Hello little peanuts. I have returned with a gift for you.
What if everyone knew about Draco’s crush on Harry (and Harry’s crush on Draco) and Pansy decides, with the help of one Hermione Granger, to come up with passwords each week that will torture one of them into admitting it.
Inspired by this post
Enjoy.
The beginning of eighth year was weary for everyone
Back from a war, back from a summer of healing
But it seemed as though the atmosphere at Hogwarts had never shifted
Sure it was a battleground newly refurbished
A site of memories many didn’t want to be having
But it took no more than one large crate of firewhiskey graciously donated
And an unknown number of hours with every single eighth year student sprawled out, drunk and slobbering on their common room floor to bring them into a hazy yet comfortable year
It wasn’t all tear stained cheeks
Many more lip locks, many new friendships, even more laughter
It seemed ... it felt much better than the year they had prepared for
Relationships had mended
Tormentors and the tormented on equal footing
The world shifting them, nothing ever seeming worth the ridiculous childish antics that had separated them in the first place
The fumbled, full-hearted apologies of their drunken escapades as a year barely needed to be uttered again
No fidgeting and itching fingers, much calmer anxieties
They disappeared into a new era
Into a school that was no longer the sight of a war
It was just a school and they were just kids
And it was okay to laugh again, to make jokes again
To say the name of someone who had been gone for nearly a year and not feel so utterly broken
The houses had band together in the eighth year dorms
People like Pansy didn’t find Gryffindor's like Hermione quite so irritating anymore or Ravenclaw’s like Luna quite so lame
Even Blaise turned to Neville when he realized just how talented he was in Herbology, when he learned just how kind his soul could be
But some things, some things too familiar to let go of stayed
‘Always so scared Potter.’
‘You’re still wishing for that Malfoy?’
All the times these houses intermingled Draco Malfoy couldn’t seem to keep that smirk off his lips
And Harry Potter wasn’t nearly as inept to put it there as Draco thought
And everyone would see them
And everyone would watch them
Talking much too closely claiming the loudness of the room made them hard of hearing
Claiming the quiet nature of the library made their close proximity a necessity more than a luxury
The fights weren’t even fights anymore
And the teasing was so much more than that
Especially when they were the last ones in the common room at night
And their knees were grazing each other
And everyone could see that the glow on Harry’s face wasn’t from the fire
Could hear that Draco actually had a laugh
Their sarcastic quips and witty repartee
But it was just teasing, Harry would say
Hermione taking notice of the way he bit his cheek
Just falling back into the old rhythm, Draco scolded
Pansy watching him chew his lower lip
It was exactly what led Pansy Parkinson to silently eye Hermione Granger from across the common room
‘I’ll actually curse him into the next century if he doesn’t make a move’

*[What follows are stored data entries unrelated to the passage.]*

Lemma print_container fuel vs rest log :
  Forall (λ v, ∀ rest log, print_response_loop fuel (enc v ++ rest) log = Done (blen (enc v), log ++ render v)) vs →
  ∀ tag, blen (tag :: le_bytes 4 (blen vs) ++ concat (enc <$> vs)) < 2 ^ 31 →
  print_elems (print_response_loop fuel)
    (length (tag :: le_bytes 4 (blen vs) ++ concat (enc <$> vs) ++ rest)) 0 (blen vs)
    (tag :: le_bytes 4 (blen vs) ++ concat (enc <$> vs) ++ rest) (1 + 4) log =
  Done (Some (blen (tag :: le_bytes 4 (blen vs) ++ concat (enc <$> vs))), log ++ concat (map render vs)).
Proof.
  intros Hvs tag Hsz. pose proof (vs_le_enc vs) as Hle.
  pose proof (print_elems_spec (print_response_loop fuel) vs
    (length (tag :: le_bytes 4 (blen vs) ++ concat (enc <$> vs) ++ rest)) 0 (blen vs)
    (tag :: le_bytes 4 (blen vs)) rest log Hvs) as H.
  rewrite blen_cons, blen_app, blen_le_bytes in *.
  cbn [app] in H. change (1 + Z.of_nat 4) with (1 + 4) in H.
  rewrite H; [do 3 f_equal; lia| | |lia|lia|lia|lia].
  - apply Forall_forall. intros v _. apply enc_pos.
  - cbn [length]. rewrite !length_app. unfold blen in Hle. lia.
Qed.

Lemma print_value_lemma v : ∀ fuel rest log,
  wf_value v = true → blen (enc v) < 2 ^ 31 → (length (enc v) ≤ fuel)%nat →
  print_response_loop fuel (enc v ++ rest) log = Done (blen (enc v), log ++ render v).
Proof.
  induction v as [|c m|s|z|d|b|vs IH|vs IH] using wvalue_deep_ind; intros fuel rest log Hwf Hsz Hfuel;
    [by apply print_scalar|cbn [wf_value] in Hwf; apply print_err; [lia|done]|by apply print_str|by apply print_scalar..| |].
  all: rewrite ?enc_arr, ?enc_map in *; destruct fuel as [|fuel]; [cbn [length] in Hfuel; lia|];
    assert (Forall (λ v, ∀ rest log,
      print_response_loop fuel (enc v ++ rest) log = Done (blen (enc v), log ++ render v)) vs) as Hvs
      by (apply Forall_forall; intros v Hv; rewrite Forall_forall in IH; intros; apply IH;
          [done
          |cbn [wf_value] in Hwf; rewrite forallb_forall in Hwf; by apply Hwf, list_elem_of_In
          |pose proof (enc_elem_size v vs Hv); rewrite blen_cons, blen_app, blen_le_bytes in Hsz; lia
          |pose proof (enc_elem_size v vs Hv); unfold blen in *; cbn [length] in Hfuel;
           rewrite length_app in Hfuel; lia]);
    pose proof (vs_le_enc vs) as Hle; pose proof (blen_nonneg vs); pose proof (blen_nonneg rest);
    pose proof Hsz as Hsz'; rewrite blen_cons, blen_app, blen_le_bytes in Hsz';
    cbn [print_response_loop app]; rewrite <-!app_assoc;
    rewrite (blen_cons _ (le_bytes 4 (blen vs) ++ concat (enc <$> vs) ++ rest)), !blen_app, blen_le_bytes;
    read_tag; read_in; rewrite slice_after, le_Z_bytes; change (256 ^ Z.of_nat 4) with (2 ^ 32);
    rewrite Z.mod_small by lia.
  - rewrite (bind_done _ _ _ _ _ (print_app _ _)), i32_id by lia.
    rewrite (bind_done _ _ _ _ _ (print_container fuel vs rest _ Hvs _ Hsz)).
    rewrite (bind_done _ _ _ _ _ (print_app _ _)), i32_id by (rewrite blen_cons, blen_app, blen_le_bytes; lia).
    unfold mret, M_ret. cbn [render]. by rewrite <-!app_assoc.
  - rewrite (bind_done _ _ _ _ _ (print_container fuel vs rest _ Hvs _ Hsz)).
    rewrite (bind_done _ _ _ _ _ (print_app _ _)), i32_id by (rewrite blen_cons, blen_app, blen_le_bytes; lia).
    unfold mret, M_ret. cbn [render]. by rewrite <-!app_assoc.
Qed.

(** ** Arbitrary responses *)

(** [v] starts with an error or a string of which the length field is so large
    that the size check wraps around, so that [printf] gets a negative precision,
    and no terminator follows in the buffer. *)
Definition wraps_at (v : bytes) : Prop :=
  (9 <= blen v ∧ le_Z (slice v 0 1) = TAG_ERR ∧ 2 ^ 32 - 9 <= le_Z (slice v (1 + 4) 4) ∧
   existsb is_nul (drop 9 v) = false) ∨
  (5 <= blen v ∧ le_Z (slice v 0 1) = TAG_STR ∧ 2 ^ 32 - 5 <= le_Z (slice v 1 4) ∧
   existsb is_nul (drop 5 v) = false).
Definition wraps (data : bytes) : Prop := ∃ pos, wraps_at (drop pos data).

Lemma wraps_drop k data : wraps (drop k data) → wraps data.
Proof. intros [pos H]. rewrite drop_drop in H. by eexists. Qed.
Lemma wraps_here data : wraps_at data → wraps data.
Proof. intros H. by exists 0%nat. Qed.

(** The reader ends, without a failed assertion, and never accepts more than
    the bytes it has; its behaviour is defined unless the data wraps around. *)
Definition bounded (data : bytes) (o : outcome (Z * list printed)) : Prop :=
  match o with Done (rv, _) => -1 <= rv <= blen data | Undefined => wraps data | _ => False end.

Lemma bounded_done data rv log : -1 <= rv <= blen data → bounded data (Done (rv, log)).
Proof. done. Qed.

Lemma slice_range data pos n : 0 <= le_Z (slice data pos n) < 256 ^ Z.of_nat n.
Proof.
  pose proof (le_Z_range (slice data pos n)).
  assert (256 ^ Z.of_nat (length (slice data pos n)) <= 256 ^ Z.of_nat n); [|lia].
  apply Z.pow_le_mono_r; [lia|]. unfold slice. rewrite length_take. lia.
Qed.

Lemma bounded_read data pos n (f : Z → CM Z) log :
  Z.of_nat (pos + n) <= blen data →
  bounded data (f (le_Z (slice data pos n)) log) → bounded data ((read_n data pos n ≫= f) log).
Proof. intros H Hf. by rewrite (bind_done _ _ _ _ _ (read_n_done _ _ _ _ H)). Qed.

(** A string at [k] that passed the size check: only a length that wraps around
    can make [printf] read too far. *)
Lemma bounded_precision data k len (f : bytes → CM Z) log :
  0 <= len < 2 ^ 32 → Z.of_nat k <= blen data < 2 ^ 31 → u32 (Z.of_nat k + len) <= blen data →
  (2 ^ 32 - Z.of_nat k <= len → existsb is_nul (drop k data) = false → wraps data) →
  (∀ s log, bounded data (f s log)) →
  bounded data ((precision_s (i32 len) (drop k data) ≫= f) log).
Proof.
  intros Hlen Hk Hsz Hw Hf. unfold precision_s, mbind, M_bind.
  destruct (existsb is_nul (drop k data)); [apply Hf|]. cbn [orb].
  destruct (Z.lt_ge_cases len (2 ^ 32 - Z.of_nat k)) as [Hl|Hl]; [|destruct (_ && _); [apply Hf|by apply Hw]].
  rewrite u32_id in Hsz by lia. rewrite i32_id by lia.
  assert (blen (drop k data) = blen data - Z.of_nat k) as ->.
  { unfold blen in *. rewrite length_drop. lia. }
  rewrite (proj2 (Z.leb_le 0 len)), (proj2 (Z.leb_le len _)) by lia. apply Hf.
Qed.

Lemma print_elems_bounded pr data : ∀ todo i len n log,
  (∀ k log, 5 <= Z.of_nat k → bounded (drop k data) (pr (drop k data) log)) →
  5 <= n <= blen data → blen data < 2 ^ 31 → blen data - n < Z.of_nat todo →
  match print_elems pr todo i len data n log with
  | Done (Some m, _) => 5 <= m <= blen data
  | Done (None, _) => True
  | Undefined => wraps data
  | _ => False
  end.
Proof.
  induction todo as [|todo IH]; intros i len n log Hpr Hn Hd Htodo; [lia|].
  cbn [print_elems]. destruct (i <? len); [|unfold mret, M_ret; lia].
  rewrite Z.gtb_ltb, (proj2 (Z.ltb_ge _ _)) by lia.
  pose proof (Hpr (Z.to_nat n) log ltac:(lia)) as Hb. unfold mbind, M_bind.
  destruct (pr _ log) as [[rv log']| | |]; cbn [bounded] in Hb; [|done|by eapply wraps_drop|done].
  assert (blen (drop (Z.to_nat n) data) = blen data - n) as Hdl.
  { unfold blen in *. rewrite length_drop. lia. }
  rewrite Hdl in Hb. destruct (Z.leb_spec rv 0); [done|].
  rewrite u64_id by lia. apply IH; [done|lia|done|lia].
Qed.

Lemma print_elems_result pr data len log (k : option Z → CM Z) :
  (∀ k log, 5 <= Z.of_nat k → bounded (drop k data) (pr (drop k data) log)) →
  5 <= blen data → blen data < 2 ^ 31 →
  (∀ m log, 5 <= m <= blen data → bounded data (k (Some m) log)) →
  (∀ log, bounded data (k None log)) →
  bounded data ((print_elems pr (length data) 0 len data (1 + 4) ≫= k) log).
Proof.
  intros Hpr H5 Hd Hsome Hnone.
  pose proof (print_elems_bounded pr data (length data) 0 len (1 + 4) log Hpr ltac:(lia) Hd
                ltac:(unfold blen in *; lia)) as He.
  unfold mbind, M_bind. destruct (print_elems _ _ _ _ _ _ _) as [[[m|] lg]| | |]; auto.
Qed.

Lemma print_response_bounded fuel : ∀ data log,
  (length data ≤ fuel)%nat → blen data < 2 ^ 31 →
  bounded data (print_response_loop fuel data log).
Proof.
  assert (∀ data log, bounded data (bad_response log)) as Hbad.
  { intros data log. pose proof (blen_nonneg data). apply bounded_done. lia. }
  induction fuel as [|fuel IH]; intros data log Hl Hd; cbn [print_response_loop];
    pose proof (blen_nonneg data); (destruct (Z.ltb_spec (blen data) 1) as [|H1]; [by apply Hbad|]);
    [unfold blen in H1; lia|].
  assert (∀ k log, 5 <= Z.of_nat k → bounded (drop k data) (print_response_loop fuel (drop k data) log)) as Hpr.
  { intros k lg Hk. apply IH; unfold blen in *; rewrite length_drop; lia. }
  assert (∀ m, u32 m <= blen data → -1 <= i32 (u32 m) <= blen data) as Hwrap.
  { intros m Hm. pose proof (u32_range m). rewrite i32_id by lia. lia. }
  assert (∀ m log p, 5 <= m <= blen data → bounded data ((print p;; mret (i32 m)) log)) as Hend.
  { intros m lg p Hm. apply bounded_done. rewrite i32_id by lia. lia. }
  apply bounded_read; [lia|].
  repeat match goal with
  | |- bounded _ ((if (?a <? ?b) then _ else _) _) => destruct (Z.ltb_spec a b)
  | |- bounded _ ((if (?a =? ?b) then _ else _) _) => destruct (Z.eqb_spec a b)
  | |- bounded _ (bad_response _) => by apply Hbad
  | |- bounded _ ((read_n _ _ _ ≫= _) _) => apply bounded_read; [lia|]
  end.
  1,4,5,6: apply bounded_done; lia.
  - apply (bounded_precision _ (1 + 8)); [apply (slice_range _ _ 4)|lia|done| |].
    + intros Hlen Hnul. apply wraps_here. left. done.
    + intros s lg. apply bounded_done. by apply Hwrap.
  - apply (bounded_precision _ (1 + 4)); [apply (slice_range _ _ 4)|lia|done| |].
    + intros Hlen Hnul. apply wraps_here. right. done.
    + intros s lg. apply bounded_done. by apply Hwrap.
  - unfold mbind at 1, M_bind at 1. rewrite print_app.
    apply print_elems_result; [done|lia|done|auto|]. intros; apply bounded_done; lia.
  - apply print_elems_result; [done|lia|done|auto|]. intros; apply bounded_done; lia.
Qed.

(** ** A response on the stream *)
Lemma read_all_lemma segs data rest :
  blen data < 2 ^ 64 → live segs → concat segs = data ++ rest →
  ∃ segs', read_all (blen data) segs = Done ((0, data), segs') ∧ concat segs' = rest ∧ live segs'.
Proof.
  intros Hn Hl Hc. pose proof (blen_nonneg data). pose proof (blen_nonneg rest).
  destruct (read_all_loop_spec (Z.to_nat (blen data)) (blen data) [] segs) as (r & s' & Hrun & Hr); [lia|lia|done|].
  rewrite Hc, blen_app, take_blen, drop_blen in Hr. rewrite (proj2 (Z.leb_le _ _)) in Hr by lia.
  destruct Hr as (-> & Hs' & Hl'). by exists s'.
Qed.

Lemma read_response_lemma v segs rest log :
  wf_value v = true → blen (enc v) <= k_max_msg →
  live segs → concat segs = frame (enc v) ++ rest →
  ∃ segs', read_response (mkClientState segs log) =
      Done (blen (enc v), mkClientState segs' (log ++ render v)) ∧ concat segs' = rest ∧ live segs'.
Proof.
  intros Hwf Hsz Hl Hc. pose proof (enc_pos v). unfold frame in Hc. rewrite <-app_assoc in Hc.
  unfold k_max_msg in Hsz. change (Z.shiftl 32 20) with 33554432 in Hsz.
  destruct (read_all_lemma segs (le_bytes 4 (blen (enc v))) (enc v ++ rest)) as (s1 & Hr1 & Hc1 & Hl1);
    [by rewrite blen_le_bytes|done|done|].
  destruct (read_all_lemma s1 (enc v) rest) as (s2 & Hr2 & Hc2 & Hl2); [lia|done|done|].
  exists s2. split; [|done]. rewrite blen_le_bytes in Hr1. change (Z.of_nat 4) with 4 in Hr1.
  unfold read_response, in_socket, in_log.
  rewrite (bind_done _ _ _ _ _ (zoom_done cl_in _ _ (mkClientState segs log) _ _ Hr1)). cbn [negb Z.eqb cl_log].
  rewrite le_Z_bytes. change (256 ^ Z.of_nat 4) with (2 ^ 32). rewrite Z.mod_small by lia.
  unfold k_max_msg. change (Z.shiftl 32 20) with 33554432.
  destruct (Z.gtb_spec (blen (enc v)) 33554432); [lia|].
  rewrite (bind_done _ _ _ _ _ (zoom_done cl_in _ _ (mkClientState s1 log) _ _ Hr2)). cbn [negb Z.eqb cl_log].
  rewrite (proj2 (Z.eqb_neq _ 0)) by lia.
  assert (print_response (enc v) log = Done (blen (enc v), log ++ render v)) as Hp.
  { unfold print_response. rewrite <-(app_nil_r (enc v)) at 2.
    apply print_value_lemma; [done|lia|done]. }
  rewrite (bind_done _ _ _ _ _ (zoom_done cl_log _ _ (mkClientState s2 log) _ _ Hp)). cbn [cl_in].
  rewrite u32_id, Z.eqb_refl by lia. by rewrite andb_false_r.
Qed.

‘I cannot he listen to one more sentence that starts with you’ll never guess what Harry did today’
‘Do they even know what flirting is?’
‘Bloody prats they are ... But the question is, what are we going to do about it?’
And so it began
The idea sliding into Pansy’s devilishly clever mind because of a rosy cheeked, eyes glazed over Blaise rambling drunk and careless into the fireplace
She could distinctly hear him laughing about the painstaking number of hours they had spent listening to a certain silver-haired boy ramble on about ridiculous emerald green eyes and untamable brown locks
And it made Pansy think
Why hadn’t they seen it already?
That all that time yelling across the Great Hall
Wresting on the muddy Quidditch grounds as rain coated their skin
The way their foreheads practically rested together, neither backing down, both stepping forward
The arguing and the fighting was what brought them together sure
But they needed more this time, they needed a push this time
And although she would never understand how the two of them misconstrued heavy handed flirting for no more than friendly tension
Clearly they needed some prodding
And with Hermione’s expansive knowledge of Hogwarts she was more than ready to hatch her plot
The first time it seemed to work just fine
 A simple ‘Harry Potter’ as he tried to pry his way into the eighth year dorms
One that had Draco rolling his eyes in Potter’s direction
Mercilessly teasing him the entire week
Harry’s cheeks dusted with pink with every new joke Draco seemed to conjure up
And Pansy was constantly biting her lip to hide her smile
And Hermione’s eyes were catching hers from across the room again
A small nod, an assurance that the plan to get them in each-other’s faces for an entirely new reason was starting
But the next week Pansy made sure it was worse
The week following even less subtle than before
But it wasn't nearly as bad as what Draco found himself saying on week three
‘Forgot my damn textbook, can I borrow yours?’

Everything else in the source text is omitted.